> WHAT YOU SHOULD DO: Below is a listing. Write out exactly its lines between the one holding "kind key (store" and the one holding "ir_work_item_id r = sf_work_item_id f ∧", inclusive.
= = = = = = =
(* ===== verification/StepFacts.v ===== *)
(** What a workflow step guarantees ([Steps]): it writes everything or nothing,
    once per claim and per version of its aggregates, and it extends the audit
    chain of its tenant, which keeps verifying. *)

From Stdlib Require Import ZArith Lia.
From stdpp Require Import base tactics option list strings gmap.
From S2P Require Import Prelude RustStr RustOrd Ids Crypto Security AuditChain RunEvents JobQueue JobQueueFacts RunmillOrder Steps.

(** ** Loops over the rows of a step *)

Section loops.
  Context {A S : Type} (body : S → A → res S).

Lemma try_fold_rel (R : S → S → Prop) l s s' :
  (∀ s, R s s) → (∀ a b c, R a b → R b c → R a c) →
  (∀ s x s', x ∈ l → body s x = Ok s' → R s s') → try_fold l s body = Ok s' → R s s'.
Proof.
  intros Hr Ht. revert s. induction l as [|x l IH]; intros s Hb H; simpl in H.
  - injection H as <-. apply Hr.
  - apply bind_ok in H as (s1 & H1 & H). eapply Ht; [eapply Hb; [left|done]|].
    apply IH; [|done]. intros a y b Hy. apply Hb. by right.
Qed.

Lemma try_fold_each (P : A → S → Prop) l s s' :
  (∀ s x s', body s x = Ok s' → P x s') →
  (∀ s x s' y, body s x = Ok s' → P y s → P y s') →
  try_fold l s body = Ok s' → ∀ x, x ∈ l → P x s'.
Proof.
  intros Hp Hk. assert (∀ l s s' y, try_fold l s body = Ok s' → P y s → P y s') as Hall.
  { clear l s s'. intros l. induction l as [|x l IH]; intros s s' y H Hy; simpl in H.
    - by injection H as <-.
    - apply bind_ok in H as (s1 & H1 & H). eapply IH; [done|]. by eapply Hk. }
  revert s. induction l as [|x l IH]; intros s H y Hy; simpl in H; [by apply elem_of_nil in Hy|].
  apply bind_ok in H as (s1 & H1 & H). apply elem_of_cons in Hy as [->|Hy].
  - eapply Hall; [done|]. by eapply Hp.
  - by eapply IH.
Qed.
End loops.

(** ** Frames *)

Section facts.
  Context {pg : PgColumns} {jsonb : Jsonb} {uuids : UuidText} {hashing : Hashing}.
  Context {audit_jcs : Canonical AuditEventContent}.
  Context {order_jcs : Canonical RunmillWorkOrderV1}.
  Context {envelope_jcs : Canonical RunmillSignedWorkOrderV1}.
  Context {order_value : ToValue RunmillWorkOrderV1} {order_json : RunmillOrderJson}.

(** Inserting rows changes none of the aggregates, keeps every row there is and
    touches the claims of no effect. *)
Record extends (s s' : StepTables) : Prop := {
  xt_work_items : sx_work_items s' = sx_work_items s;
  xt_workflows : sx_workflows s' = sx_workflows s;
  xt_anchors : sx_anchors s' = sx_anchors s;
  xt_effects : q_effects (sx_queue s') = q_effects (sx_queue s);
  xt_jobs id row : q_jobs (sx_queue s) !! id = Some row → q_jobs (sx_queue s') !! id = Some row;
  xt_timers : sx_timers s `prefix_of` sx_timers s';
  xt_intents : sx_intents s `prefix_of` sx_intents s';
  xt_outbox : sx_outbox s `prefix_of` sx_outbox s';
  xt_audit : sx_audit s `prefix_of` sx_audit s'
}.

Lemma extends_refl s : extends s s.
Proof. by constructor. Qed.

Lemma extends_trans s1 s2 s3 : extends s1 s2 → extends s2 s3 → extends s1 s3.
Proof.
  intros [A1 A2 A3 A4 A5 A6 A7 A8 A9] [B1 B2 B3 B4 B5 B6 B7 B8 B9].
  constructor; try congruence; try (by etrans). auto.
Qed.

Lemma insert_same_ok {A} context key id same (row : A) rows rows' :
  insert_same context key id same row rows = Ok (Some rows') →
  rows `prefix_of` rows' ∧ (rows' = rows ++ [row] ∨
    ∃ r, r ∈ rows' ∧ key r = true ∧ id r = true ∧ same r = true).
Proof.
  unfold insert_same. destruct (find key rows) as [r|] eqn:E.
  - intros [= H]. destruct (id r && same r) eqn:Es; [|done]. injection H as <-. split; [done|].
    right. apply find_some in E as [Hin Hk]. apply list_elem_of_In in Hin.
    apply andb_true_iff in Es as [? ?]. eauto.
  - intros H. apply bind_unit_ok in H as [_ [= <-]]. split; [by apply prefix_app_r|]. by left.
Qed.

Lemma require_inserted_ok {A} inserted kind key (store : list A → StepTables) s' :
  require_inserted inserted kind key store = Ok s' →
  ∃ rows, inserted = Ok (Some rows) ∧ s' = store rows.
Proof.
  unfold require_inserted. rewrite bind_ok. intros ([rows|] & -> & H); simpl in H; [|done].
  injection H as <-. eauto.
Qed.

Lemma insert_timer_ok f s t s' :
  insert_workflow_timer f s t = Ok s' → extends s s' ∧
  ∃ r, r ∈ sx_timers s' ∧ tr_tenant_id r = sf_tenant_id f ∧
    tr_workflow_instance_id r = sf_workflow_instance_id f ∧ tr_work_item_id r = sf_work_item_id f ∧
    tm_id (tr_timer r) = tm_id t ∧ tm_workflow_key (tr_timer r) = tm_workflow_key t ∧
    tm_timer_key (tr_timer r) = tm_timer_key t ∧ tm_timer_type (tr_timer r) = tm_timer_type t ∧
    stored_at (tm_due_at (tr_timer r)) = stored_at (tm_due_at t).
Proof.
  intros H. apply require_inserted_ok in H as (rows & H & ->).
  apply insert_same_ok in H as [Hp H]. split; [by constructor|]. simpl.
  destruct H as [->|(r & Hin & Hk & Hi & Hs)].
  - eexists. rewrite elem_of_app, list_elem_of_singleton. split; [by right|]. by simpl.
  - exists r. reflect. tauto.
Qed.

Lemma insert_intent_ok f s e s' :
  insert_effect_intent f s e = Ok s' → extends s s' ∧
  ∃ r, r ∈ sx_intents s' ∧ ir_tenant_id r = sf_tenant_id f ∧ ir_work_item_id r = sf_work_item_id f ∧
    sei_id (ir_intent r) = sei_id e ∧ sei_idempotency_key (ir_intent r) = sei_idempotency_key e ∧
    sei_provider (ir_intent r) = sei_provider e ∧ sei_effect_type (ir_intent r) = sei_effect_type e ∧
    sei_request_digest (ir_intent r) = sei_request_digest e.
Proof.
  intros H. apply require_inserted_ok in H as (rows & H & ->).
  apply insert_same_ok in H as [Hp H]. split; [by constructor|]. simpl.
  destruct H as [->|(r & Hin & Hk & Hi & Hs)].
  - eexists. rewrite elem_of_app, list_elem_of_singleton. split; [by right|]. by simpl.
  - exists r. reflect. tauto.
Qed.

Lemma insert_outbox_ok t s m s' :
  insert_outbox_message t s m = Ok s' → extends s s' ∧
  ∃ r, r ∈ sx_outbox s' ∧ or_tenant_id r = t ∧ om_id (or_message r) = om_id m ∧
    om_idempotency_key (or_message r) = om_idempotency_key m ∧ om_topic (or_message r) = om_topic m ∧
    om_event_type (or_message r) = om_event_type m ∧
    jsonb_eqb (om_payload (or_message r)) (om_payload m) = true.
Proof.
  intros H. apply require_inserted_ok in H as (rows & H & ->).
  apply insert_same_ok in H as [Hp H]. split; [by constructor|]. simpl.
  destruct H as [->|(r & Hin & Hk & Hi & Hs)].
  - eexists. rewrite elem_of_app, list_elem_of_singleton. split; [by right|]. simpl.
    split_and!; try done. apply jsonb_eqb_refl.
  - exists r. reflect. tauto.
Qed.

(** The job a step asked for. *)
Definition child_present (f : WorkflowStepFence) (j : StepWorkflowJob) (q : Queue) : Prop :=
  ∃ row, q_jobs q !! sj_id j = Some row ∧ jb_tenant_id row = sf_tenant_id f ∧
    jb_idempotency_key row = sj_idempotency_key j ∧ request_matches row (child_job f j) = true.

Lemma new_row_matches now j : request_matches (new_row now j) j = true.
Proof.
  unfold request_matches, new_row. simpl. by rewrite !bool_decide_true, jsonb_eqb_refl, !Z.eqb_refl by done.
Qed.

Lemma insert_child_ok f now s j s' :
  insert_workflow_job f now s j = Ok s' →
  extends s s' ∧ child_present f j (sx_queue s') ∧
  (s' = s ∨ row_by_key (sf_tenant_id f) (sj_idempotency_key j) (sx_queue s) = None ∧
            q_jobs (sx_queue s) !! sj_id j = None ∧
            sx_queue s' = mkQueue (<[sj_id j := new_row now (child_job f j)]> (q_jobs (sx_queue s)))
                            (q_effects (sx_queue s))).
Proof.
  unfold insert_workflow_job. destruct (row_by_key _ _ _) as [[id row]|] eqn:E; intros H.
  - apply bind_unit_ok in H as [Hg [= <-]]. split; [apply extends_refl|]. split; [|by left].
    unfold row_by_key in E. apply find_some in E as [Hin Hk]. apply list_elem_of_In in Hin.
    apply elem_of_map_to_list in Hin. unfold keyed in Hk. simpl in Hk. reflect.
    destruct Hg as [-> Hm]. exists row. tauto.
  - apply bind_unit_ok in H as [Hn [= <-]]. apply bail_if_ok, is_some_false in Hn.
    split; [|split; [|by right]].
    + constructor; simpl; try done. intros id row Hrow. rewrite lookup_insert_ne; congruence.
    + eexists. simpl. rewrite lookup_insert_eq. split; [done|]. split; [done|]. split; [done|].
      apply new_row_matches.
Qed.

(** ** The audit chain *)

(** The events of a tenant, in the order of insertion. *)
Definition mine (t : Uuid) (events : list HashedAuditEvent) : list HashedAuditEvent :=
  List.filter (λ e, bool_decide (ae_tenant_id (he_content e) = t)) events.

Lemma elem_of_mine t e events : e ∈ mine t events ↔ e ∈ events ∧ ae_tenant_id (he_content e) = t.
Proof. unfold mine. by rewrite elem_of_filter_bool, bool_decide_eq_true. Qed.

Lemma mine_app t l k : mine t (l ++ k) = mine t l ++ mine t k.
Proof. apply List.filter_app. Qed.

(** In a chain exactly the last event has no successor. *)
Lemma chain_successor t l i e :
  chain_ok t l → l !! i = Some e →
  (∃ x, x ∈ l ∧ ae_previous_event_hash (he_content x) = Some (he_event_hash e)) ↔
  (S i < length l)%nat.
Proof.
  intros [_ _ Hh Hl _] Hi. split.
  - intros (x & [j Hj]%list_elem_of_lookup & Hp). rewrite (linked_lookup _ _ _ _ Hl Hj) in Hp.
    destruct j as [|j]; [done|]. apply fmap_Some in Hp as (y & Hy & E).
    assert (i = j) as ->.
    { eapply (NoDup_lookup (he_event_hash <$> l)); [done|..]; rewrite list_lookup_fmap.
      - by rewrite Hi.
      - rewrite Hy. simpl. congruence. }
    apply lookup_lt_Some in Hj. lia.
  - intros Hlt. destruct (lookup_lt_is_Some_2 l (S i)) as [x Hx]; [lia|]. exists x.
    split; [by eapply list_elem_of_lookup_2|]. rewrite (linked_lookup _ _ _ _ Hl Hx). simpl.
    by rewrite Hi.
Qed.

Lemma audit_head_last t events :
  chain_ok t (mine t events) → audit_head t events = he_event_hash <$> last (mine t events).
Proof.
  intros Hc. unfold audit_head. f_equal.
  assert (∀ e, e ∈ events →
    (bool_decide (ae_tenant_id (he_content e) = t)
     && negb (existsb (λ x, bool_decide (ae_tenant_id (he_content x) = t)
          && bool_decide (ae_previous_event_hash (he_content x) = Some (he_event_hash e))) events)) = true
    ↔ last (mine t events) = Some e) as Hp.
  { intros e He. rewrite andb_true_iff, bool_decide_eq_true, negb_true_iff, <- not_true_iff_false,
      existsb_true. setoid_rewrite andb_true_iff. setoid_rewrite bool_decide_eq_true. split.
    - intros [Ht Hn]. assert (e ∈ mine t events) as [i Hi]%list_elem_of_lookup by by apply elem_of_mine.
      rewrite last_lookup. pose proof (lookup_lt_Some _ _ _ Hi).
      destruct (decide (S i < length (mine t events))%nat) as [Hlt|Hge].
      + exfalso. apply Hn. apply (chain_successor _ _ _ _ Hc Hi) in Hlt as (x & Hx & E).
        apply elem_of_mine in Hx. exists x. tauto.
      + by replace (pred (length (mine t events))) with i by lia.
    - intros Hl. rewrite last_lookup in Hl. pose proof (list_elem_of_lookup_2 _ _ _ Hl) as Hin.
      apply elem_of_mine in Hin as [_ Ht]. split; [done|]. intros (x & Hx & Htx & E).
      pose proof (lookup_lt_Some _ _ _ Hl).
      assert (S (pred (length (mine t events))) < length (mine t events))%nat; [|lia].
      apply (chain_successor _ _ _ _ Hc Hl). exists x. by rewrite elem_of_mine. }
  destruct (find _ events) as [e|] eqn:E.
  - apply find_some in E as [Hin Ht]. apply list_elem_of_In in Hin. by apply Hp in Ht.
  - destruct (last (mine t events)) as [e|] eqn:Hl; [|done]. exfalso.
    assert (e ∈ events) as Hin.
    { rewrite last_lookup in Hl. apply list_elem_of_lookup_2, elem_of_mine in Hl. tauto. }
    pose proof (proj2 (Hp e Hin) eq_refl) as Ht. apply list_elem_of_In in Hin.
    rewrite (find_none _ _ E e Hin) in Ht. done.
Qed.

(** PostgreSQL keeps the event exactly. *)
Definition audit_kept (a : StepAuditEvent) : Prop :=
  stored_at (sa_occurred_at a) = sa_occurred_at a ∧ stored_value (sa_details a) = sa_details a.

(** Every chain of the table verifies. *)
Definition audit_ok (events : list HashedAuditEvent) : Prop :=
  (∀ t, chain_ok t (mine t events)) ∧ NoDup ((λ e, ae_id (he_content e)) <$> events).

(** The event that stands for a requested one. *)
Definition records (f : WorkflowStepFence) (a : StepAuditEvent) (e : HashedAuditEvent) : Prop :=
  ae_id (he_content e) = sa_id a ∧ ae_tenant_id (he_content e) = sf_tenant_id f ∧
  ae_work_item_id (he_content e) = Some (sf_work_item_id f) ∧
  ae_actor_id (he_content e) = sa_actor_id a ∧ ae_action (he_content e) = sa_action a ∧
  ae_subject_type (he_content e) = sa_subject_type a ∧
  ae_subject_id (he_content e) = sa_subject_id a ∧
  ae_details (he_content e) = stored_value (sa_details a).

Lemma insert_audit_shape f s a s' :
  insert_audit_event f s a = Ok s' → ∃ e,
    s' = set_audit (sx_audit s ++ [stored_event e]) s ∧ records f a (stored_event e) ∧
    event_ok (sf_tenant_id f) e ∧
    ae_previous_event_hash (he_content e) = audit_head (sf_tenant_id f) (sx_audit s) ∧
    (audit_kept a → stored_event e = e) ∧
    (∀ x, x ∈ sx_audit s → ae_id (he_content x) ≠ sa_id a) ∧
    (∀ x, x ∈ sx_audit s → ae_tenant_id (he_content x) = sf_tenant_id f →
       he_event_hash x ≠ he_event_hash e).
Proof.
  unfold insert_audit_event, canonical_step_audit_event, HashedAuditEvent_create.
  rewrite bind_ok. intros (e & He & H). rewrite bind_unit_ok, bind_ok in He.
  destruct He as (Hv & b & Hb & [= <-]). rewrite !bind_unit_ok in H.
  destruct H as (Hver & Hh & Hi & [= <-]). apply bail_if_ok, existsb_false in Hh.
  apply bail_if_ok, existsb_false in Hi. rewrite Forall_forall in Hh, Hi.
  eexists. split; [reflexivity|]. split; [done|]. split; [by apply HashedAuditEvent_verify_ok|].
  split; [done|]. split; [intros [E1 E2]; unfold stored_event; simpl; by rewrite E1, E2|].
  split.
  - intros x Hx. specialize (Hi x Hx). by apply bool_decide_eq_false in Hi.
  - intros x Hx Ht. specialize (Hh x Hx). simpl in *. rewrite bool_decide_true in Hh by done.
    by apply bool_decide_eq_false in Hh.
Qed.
= = = = = = =
> THE COMPLETED TASK:
Lemma require_inserted_ok {A} inserted kind key (store : list A → StepTables) s' :
  require_inserted inserted kind key store = Ok s' →
  ∃ rows, inserted = Ok (Some rows) ∧ s' = store rows.
Proof.
  unfold require_inserted. rewrite bind_ok. intros ([rows|] & -> & H); simpl in H; [|done].
  injection H as <-. eauto.
Qed.

Lemma insert_timer_ok f s t s' :
  insert_workflow_timer f s t = Ok s' → extends s s' ∧
  ∃ r, r ∈ sx_timers s' ∧ tr_tenant_id r = sf_tenant_id f ∧
    tr_workflow_instance_id r = sf_workflow_instance_id f ∧ tr_work_item_id r = sf_work_item_id f ∧
    tm_id (tr_timer r) = tm_id t ∧ tm_workflow_key (tr_timer r) = tm_workflow_key t ∧
    tm_timer_key (tr_timer r) = tm_timer_key t ∧ tm_timer_type (tr_timer r) = tm_timer_type t ∧
    stored_at (tm_due_at (tr_timer r)) = stored_at (tm_due_at t).
Proof.
  intros H. apply require_inserted_ok in H as (rows & H & ->).
  apply insert_same_ok in H as [Hp H]. split; [by constructor|]. simpl.
  destruct H as [->|(r & Hin & Hk & Hi & Hs)].
  - eexists. rewrite elem_of_app, list_elem_of_singleton. split; [by right|]. by simpl.
  - exists r. reflect. tauto.
Qed.

Lemma insert_intent_ok f s e s' :
  insert_effect_intent f s e = Ok s' → extends s s' ∧
  ∃ r, r ∈ sx_intents s' ∧ ir_tenant_id r = sf_tenant_id f ∧ ir_work_item_id r = sf_work_item_id f ∧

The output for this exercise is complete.